TASK TO COMPLETE
Each line in the records below, from the one that contains "(** Changing the" to the one that contains "intros Hk [[j", should be reproduced exactly, the first and last included.

RECORDS FOR THIS TASK

Lemma maps_same f f' k es :
  maps f k es -> 0 <= k -> (k + Z.of_nat (length es)) * PGSIZE <= MAXVA ->
  same_map f' f -> maps f' k es.
Proof.
  intros Hm Hk Hs Hf j e Hj. apply lookup_lt_Some in Hj as Hlt.
  rewrite Hf by (unfold PGSIZE in *; nia). by apply Hm.
Qed.


Lemma cow_entry_ro e : has e.2 PTE_W = false -> cow_entry e = e.
Proof. intros HW. unfold cow_entry, cow_flags. rewrite HW. by destruct e. Qed.

Lemma wf_head_entry s l t es R e :
  wf s l (Space t es :: R) -> e ∈ es -> entry_ok t e /\ refs s e.1 <> 0 /\ e.1 ∉ pages R.
Proof.
  intros Hw He. assert (Hin : e ∈ entries (Space t es :: R)) by (apply in_entries_cons; by left).
  split; [by eapply (wf_entry_ok _ _ _ Hw (Space t es)); [left|]|].
  split; [by apply (wf_dref _ _ _ Hw)|].
  pose proof (wf_data _ _ _ Hw e Hin) as Hd. rewrite in_pages_cons in Hd. auto.
Qed.

Lemma data_same_incl W W' s s' :
  (forall e, e ∈ entries W' -> exists e', e' ∈ entries W /\ e.1 = e'.1) ->
  data_same W s s' -> data_same W' s s'.
Proof. intros Hi Hd e a (e' & He' & ->)%Hi. by apply Hd. Qed.

(** Changing the flags of an entry keeps the pages. *)
Lemma insert_pages t t' es k e R e' :
  es !! k = Some e -> e' ∈ entries (Space t es :: R) ->
  exists e0, e0 ∈ entries (Space t' (<[k := cow_entry e]> es) :: R) /\ e'.1 = e0.1.
Proof.
  intros Hk [[j Hj]%list_elem_of_lookup|Hx]%in_entries_cons.
  - apply lookup_lt_Some in Hk as Hlt. simpl in Hj. destruct (decide (j = k)) as [-> |Hne].
    + exists (cow_entry e). rewrite in_entries_cons. split; [left|by simplify_eq].
      by apply list_elem_of_insert.
    + exists e'. rewrite in_entries_cons. split; [left|done]. apply list_elem_of_lookup. exists j.
      simpl. by rewrite list_lookup_insert_ne.
  - exists e'. rewrite in_entries_cons. auto.
Qed.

TASK OUTPUT
(** Changing the flags of an entry keeps the pages. *)
Lemma insert_pages t t' es k e R e' :
  es !! k = Some e -> e' ∈ entries (Space t es :: R) ->
  exists e0, e0 ∈ entries (Space t' (<[k := cow_entry e]> es) :: R) /\ e'.1 = e0.1.
Proof.
  intros Hk [[j Hj]%list_elem_of_lookup|Hx]%in_entries_cons.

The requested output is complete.